Sunday, May 31, 2015

BOOK BRIEF: "Style: Lessons in Clarity and Grace" by Joseph M. Williams

Serious students of the writing craft should read Style: Lessons in Clarity and Grace, now in its eleventh edition. Used widely in university composition classes, Joseph Williams's classic book explains the reasoning that drives writing excellence and offers practical advice in cultivating a quality style. (Style is now coauthored with Joseph Bizup since Williams passed away in 2008.)

The ten in-depth chapters of Style focus on specific, well-structured rhetorical lessons, including clarity, cohesion, emphasis, concision, elegance, and usage. The tips are practical, and the illustrative passages come from a broad range of contemporary disciplines. Those who are experienced enough to know that many writing "rules" are little more than picayune encumbrances will take pleasure where Williams debunks these silly standards: 

  • Don't begin a sentence with and or but.
  • Don't end a sentence with a preposition.
  • Don't split infinitives.
  • Don't use double negatives.
Many more rule-breakers appear in this guidebook.
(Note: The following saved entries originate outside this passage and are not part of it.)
(** The package variable [Bearer] and the library functions [do] calls.
    None of them is defined in handler.go or types.go; the dispatcher is
    verified for every behaviour they can have.
    - [query_Values], [json_Marshal]: the value, or the error returned.
    - [json_Unmarshal data res]: the error returned, if any, when [data] is
      decoded into [res].
    - [json_Unmarshal_into data res]: what [json.Unmarshal(data, &res)]
      leaves in the interface [res]: the struct filled from [data], the
      interface as it was (a syntax error touches nothing), or the nil
      interface (the JSON value null sets an interface to nil).
    - [http_NewRequest m u b]: the error, if any, with which
      [http.NewRequest] rejects method [m] and URL [u].
    - [client_Do]: the pair [(response, err)] as Go returns it; a failed
      round trip returns a nil response and a non-nil error. *)
Class Runtime := {
  Bearer : string;
  query_Values : requestObj -> url_Values + error;
  Values_Encode : url_Values -> string;
  json_Marshal : requestObj -> list byte + error;
  json_Unmarshal : list byte -> resultObj -> option error;
  json_Unmarshal_into : list byte -> resultObj -> resultObj;
  http_NewRequest : string -> string -> option string -> option error;
  client_Do : http_Client -> http_Request.t
              -> option http_Response.t * option error }.

(** The calls [do] makes, in the order it makes them. *)
Inductive event :=
| CallQueryValues (r : requestObj)
| CallJsonMarshal (r : requestObj)
| CallPrintln (s : string)
| CallNewRequest (m u : string) (body : option string)
| CallClientDo (r : http_Request.t)
| CallReadAll
| CallJsonUnmarshal (data : list byte)
| CallBodyClose.

(* ===================================================================== *)
(** * The dispatcher's control flow: state, early return, panic *)
(* ===================================================================== *)

Inductive panic := TypeAssertion | NilDereference.

(** How a call of [do] ends: [return err], or a panic. *)
Inductive exit := Return (err : option error) | Panic (p : panic).

(** The receiver [req] and the calls made so far. *)
Record machine := { req : apiRequest; log : list event }.

Definition M (A : Type) : Type := machine -> (A + exit) * machine.

(** What a caller can observe of a call: how it ended, the receiver
    afterwards, and the library calls made, in order. *)
Record outcome := { ended : exit; receiver : apiRequest; calls : list event }.

Definition ret {A} (a : A) : M A := fun m => (inl a, m).

Definition bind {A B} (c : M A) (k : A -> M B) : M B :=
  fun m => match c m with
           | (inl a, m') => k a m'
           | (inr e, m') => (inr e, m')
           end.

Notation "x <- c ;; k" := (bind c (fun x => k))
  (at level 61, c at next level, right associativity).
Notation "c ;; k" := (bind c (fun _ => k))
  (at level 61, right associativity).

Definition return_ {A} (err : option error) : M A :=
  fun m => (inr (Return err), m).

Definition panic_ {A} (p : panic) : M A := fun m => (inr (Panic p), m).

Definition emit (e : event) : M unit :=
  fun m => (inl tt, {| req := req m; log := log m ++ [e] |}).

Definition get {A} (f : apiRequest -> A) : M A := fun m => (inl (f (req m)), m).

Definition modify (f : apiRequest -> apiRequest) : M unit :=
  fun m => (inl tt, {| req := f (req m); log := log m |}).

(** A deferred call runs when the function exits, whichever way it exits. *)
Definition defer {A} (e : event) (body : M A) : M A :=
  fun m => let (r, m') := body m in
           (r, {| req := req m'; log := log m' ++ [e] |}).

Definition set_method (v : string) (r : apiRequest) : apiRequest :=
  {| method := v; httpMethod := httpMethod r; url := url r;
     result := result r; request := request r; client := client r;
     statusCode := statusCode r |}.

Definition set_httpMethod (v : string) (r : apiRequest) : apiRequest :=
  {| method := method r; httpMethod := v; url := url r;
     result := result r; request := request r; client := client r;
     statusCode := statusCode r |}.

Definition set_url (v : string) (r : apiRequest) : apiRequest :=
  {| method := method r; httpMethod := httpMethod r; url := v;
     result := result r; request := request r; client := client r;
     statusCode := statusCode r |}.

Definition set_result (v : resultObj) (r : apiRequest) : apiRequest :=
  {| method := method r; httpMethod := httpMethod r; url := url r;
     result := v; request := request r; client := client r;
     statusCode := statusCode r |}.

Definition set_request (v : requestObj) (r : apiRequest) : apiRequest :=
  {| method := method r; httpMethod := httpMethod r; url := url r;
     result := result r; request := v; client := client r;
     statusCode := statusCode r |}.

Definition set_client (v : option http_Client) (r : apiRequest) : apiRequest :=
  {| method := method r; httpMethod := httpMethod r; url := url r;
     result := result r; request := request r; client := v;
     statusCode := statusCode r |}.

Definition set_statusCode (v : Z) (r : apiRequest) : apiRequest :=
  {| method := method r; httpMethod := httpMethod r; url := url r;
     result := result r; request := request r; client := client r;
     statusCode := v |}.

(* ===================================================================== *)
(** * handler.go: the dispatcher *)
(* ===================================================================== *)

(** The type assertions [req.request.( *T )] of [do], each followed by the
    field access that dereferences the pointer. *)
Definition the_ResendApproverEmailRequest : M ResendApproverEmailRequest.t :=
  r <- get request ;;
  match r with
  | ReqResendApproverEmail (Some x) => ret x
  | ReqResendApproverEmail None => panic_ NilDereference
  | _ => panic_ TypeAssertion
  end.

Definition the_DeleteOrderRequest : M DeleteOrderRequest.t :=
  r <- get request ;;
  match r with
  | ReqDeleteOrder (Some x) => ret x
  | ReqDeleteOrder None => panic_ NilDereference
  | _ => panic_ TypeAssertion
  end.

Definition the_VulnerabilityAssessmentRequest
  : M VulnerabilityAssessmentRequest.t :=
  r <- get request ;;
  match r with
  | ReqVulnerabilityAssessment (Some x) => ret x
  | ReqVulnerabilityAssessment None => panic_ NilDereference
  | _ => panic_ TypeAssertion
  end.

Definition the_GetUserRequest : M GetUserRequest.t :=
  r <- get request ;;
  match r with
  | ReqGetUser (Some x) => ret x
  | ReqGetUser None => panic_ NilDereference
  | _ => panic_ TypeAssertion
  end.

Definition the_DeleteUserRequest : M DeleteUserRequest.t :=
  r <- get request ;;
  match r with
  | ReqDeleteUser (Some x) => ret x
  | ReqDeleteUser None => panic_ NilDereference
  | _ => panic_ TypeAssertion
  end.

Definition the_PutApproverEmailRequest : M PutApproverEmailRequest.t :=
  r <- get request ;;
  match r with
  | ReqPutApproverEmail (Some x) => ret x
  | ReqPutApproverEmail None => panic_ NilDereference
  | _ => panic_ TypeAssertion
  end.

Definition the_GetOrderRequest : M GetOrderRequest.t :=
  r <- get request ;;
  match r with
  | ReqGetOrder (Some x) => ret x
  | ReqGetOrder None => panic_ NilDereference
  | _ => panic_ TypeAssertion
  end.

Definition the_RevokeRequest : M RevokeRequest.t :=
  r <- get request ;;
  match r with
  | ReqRevoke (Some x) => ret x
  | ReqRevoke None => panic_ NilDereference
  | _ => panic_ TypeAssertion
  end.

Definition the_UpdateUserRequest : M UpdateUserRequest.t :=
  r <- get request ;;
  match r with
  | ReqUpdateUser (Some x) => ret x
  | ReqUpdateUser None => panic_ NilDereference
  | _ => panic_ TypeAssertion
  end.

Definition rawURL : string := "https://api.certcenter.com/rest/v1/".

Definition wired_length : error :=
  "CertCenter API: Returned content with wired length".

Definition status_error (code : Z) : error :=
  "CertCenter API: Returned with Status " ++ fmt_d code.

Definition authorization_failed : error :=
  "CertCenter API: Autorization failed. Used bearer token is invalid or does not have the proper rights".

Section Dispatcher.
Context {R : Runtime}.

(** [v, err := query.Values(req.request); if err != nil { return err }] *)
Definition values_of_request : M url_Values :=
  r <- get request ;;
  emit (CallQueryValues r) ;;
  match query_Values r with
  | inr err => return_ (Some err)
  | inl v => ret v
  end.

(** [d, err := json.Marshal(req.request); if err != nil { return err };
    postData = strings.NewReader(string(d))] *)
Definition marshal_request : M (option string) :=
  r <- get request ;;
  emit (CallJsonMarshal r) ;;
  match json_Marshal r with
  | inr err => return_ (Some err)
  | inl d => ret (Some (string_of_list_byte d))
  end.

(** Lines 32-99: the switch on the first [ParamType].  The value is
    [postData]. *)
Definition shape (apiMethod : string) (ParamType : list Z) : M (option string) :=
  match ParamType with
  | [] => ret None
  | paramType :: _ =>
    if (paramType =? CC_PARAM_TYPE_QS)%Z then
      v <- values_of_request ;;
      u <- get url ;;
      modify (set_url (u ++ "?" ++ Values_Encode v)) ;;
      ret None
    else if (paramType =? CC_PARAM_TYPE_BODY)%Z then
      modify (set_httpMethod "POST") ;;
      marshal_request
    else if (paramType =? CC_PARAM_TYPE_PATH)%Z then
      (if (apiMethod =? "ApproverEmail")%string then
         modify (set_httpMethod "POST") ;;
         u <- get url ;;
         x <- the_ResendApproverEmailRequest ;;
         modify (set_url
           (u ++ "/" ++ fmt_d (ResendApproverEmailRequest.CertCenterOrderID x)))
       else if (apiMethod =? "Order")%string then
         modify (set_httpMethod "DELETE") ;;
         u <- get url ;;
         x <- the_DeleteOrderRequest ;;
         modify (set_url
           (u ++ "/" ++ fmt_d (DeleteOrderRequest.CertCenterOrderID x)))
       else if (apiMethod =? "VulnerabilityAssessment")%string then
         u <- get url ;;
         x <- the_VulnerabilityAssessmentRequest ;;
         modify (set_url
           (u ++ "/"
              ++ fmt_d (VulnerabilityAssessmentRequest.CertCenterOrderID x)))
       else if (apiMethod =? "User")%string then
         u <- get url ;;
         x <- the_GetUserRequest ;;
         modify (set_url
           (u ++ "/" ++ UserData.UsernameOrUserId (GetUserRequest.UserData x)))
       else if (apiMethod =? "DeleteUser")%string then
         (* apiMethod = "User": the local is not read again *)
         modify (set_httpMethod "DELETE") ;;
         x <- the_DeleteUserRequest ;;
         emit (CallPrintln (DeleteUserRequest.UsernameOrUserId x)) ;;
         y <- the_DeleteUserRequest ;;
         modify (set_url
           (rawURL ++ "User/" ++ DeleteUserRequest.UsernameOrUserId y))
       else ret tt) ;;
      ret None
    else if (paramType =? Z.lor CC_PARAM_TYPE_QS CC_PARAM_TYPE_PATH)%Z then
      (if (apiMethod =? "ApproverEmail")%string then
         modify (set_httpMethod "PUT") ;;
         u <- get url ;;
         x <- the_PutApproverEmailRequest ;;
         y <- the_PutApproverEmailRequest ;;
         modify (set_url
           (u ++ "/" ++ fmt_d (PutApproverEmailRequest.CertCenterOrderID x)
              ++ "?ApproverEmail=" ++ PutApproverEmailRequest.ApproverEmail y))
       else if (apiMethod =? "Order")%string then
         v <- values_of_request ;;
         x <- the_GetOrderRequest ;;
         u <- get url ;;
         modify (set_url
           (u ++ "/" ++ fmt_d (GetOrderRequest.CertCenterOrderID x) ++ "?")) ;;
         let x := Values_Encode v in
         u <- get url ;;
         modify (set_url (u ++ x))
       else ret tt) ;;
      ret None
    else if (paramType =? Z.lor CC_PARAM_TYPE_BODY CC_PARAM_TYPE_PATH)%Z then
      (if (apiMethod =? "Revoke")%string then
         modify (set_httpMethod "DELETE") ;;
         u <- get url ;;
         x <- the_RevokeRequest ;;
         modify (set_url (u ++ "/" ++ fmt_d (RevokeRequest.CertCenterOrderID x)))
       else if (apiMethod =? "User")%string then
         modify (set_httpMethod "POST") ;;
         u <- get url ;;
         x <- the_UpdateUserRequest ;;
         modify (set_url
           (u ++ "/"
              ++ UserData.UsernameOrUserId (UpdateUserRequest.UserData x))) ;;
         y <- the_UpdateUserRequest ;;
         modify (set_request (ReqUpdateUser (Some
           {| UpdateUserRequest.UserData :=
                UserData.set_UsernameOrUserId EmptyString
                  (UpdateUserRequest.UserData y) |})))
       else ret tt) ;;
      marshal_request
    else ret None
  end.

(** Lines 121-137: the status switch and the decoding of the body. *)
Definition decode (response : http_Response.t) (data : list byte) : M unit :=
  let code := http_Response.StatusCode response in
  modify (set_statusCode code) ;;
  (if negb (code =? 200)%Z then
     if (code =? 401)%Z then return_ (Some authorization_failed)
     else if (code =? 417)%Z then ret tt
     else if (code =? 406)%Z then ret tt
     else return_ (Some (status_error code))
   else ret tt) ;;
  res <- get result ;;
  emit (CallJsonUnmarshal data) ;;
  modify (set_result (json_Unmarshal_into data res)) ;;
  match json_Unmarshal data res with
  | Some err => return_ (Some err)
  | None => return_ None
  end.

(** Lines 110-119: with a response in hand, defer the close, check the
    declared length, read the body. *)
Definition receive (response : http_Response.t) : M unit :=
  defer CallBodyClose
    (if (http_Response.ContentLength response >? Z.shiftl 1 24)%Z
        || (http_Response.ContentLength response =? 0)%Z
     then return_ (Some wired_length)
     else
       emit CallReadAll ;;
       match http_Body.read_error (http_Response.Body response) with
       | Some err => return_ (Some err)
       | None =>
         decode response (http_Body.content (http_Response.Body response))
       end).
For the sake of freshness, Williams seems comfortable with employing the comma splice, as in "Women have always been underpaid, they are now doing something about it," and omitting the comma between two grammatical sentences with a conjunction, as in "Oscar Wilde brazenly violated one of the fundamental laws of British society and we all know what happened to him." While you may not agree with all he has to say about clarity and grace, you will surely concede that he sensibly navigates through the politics of prose.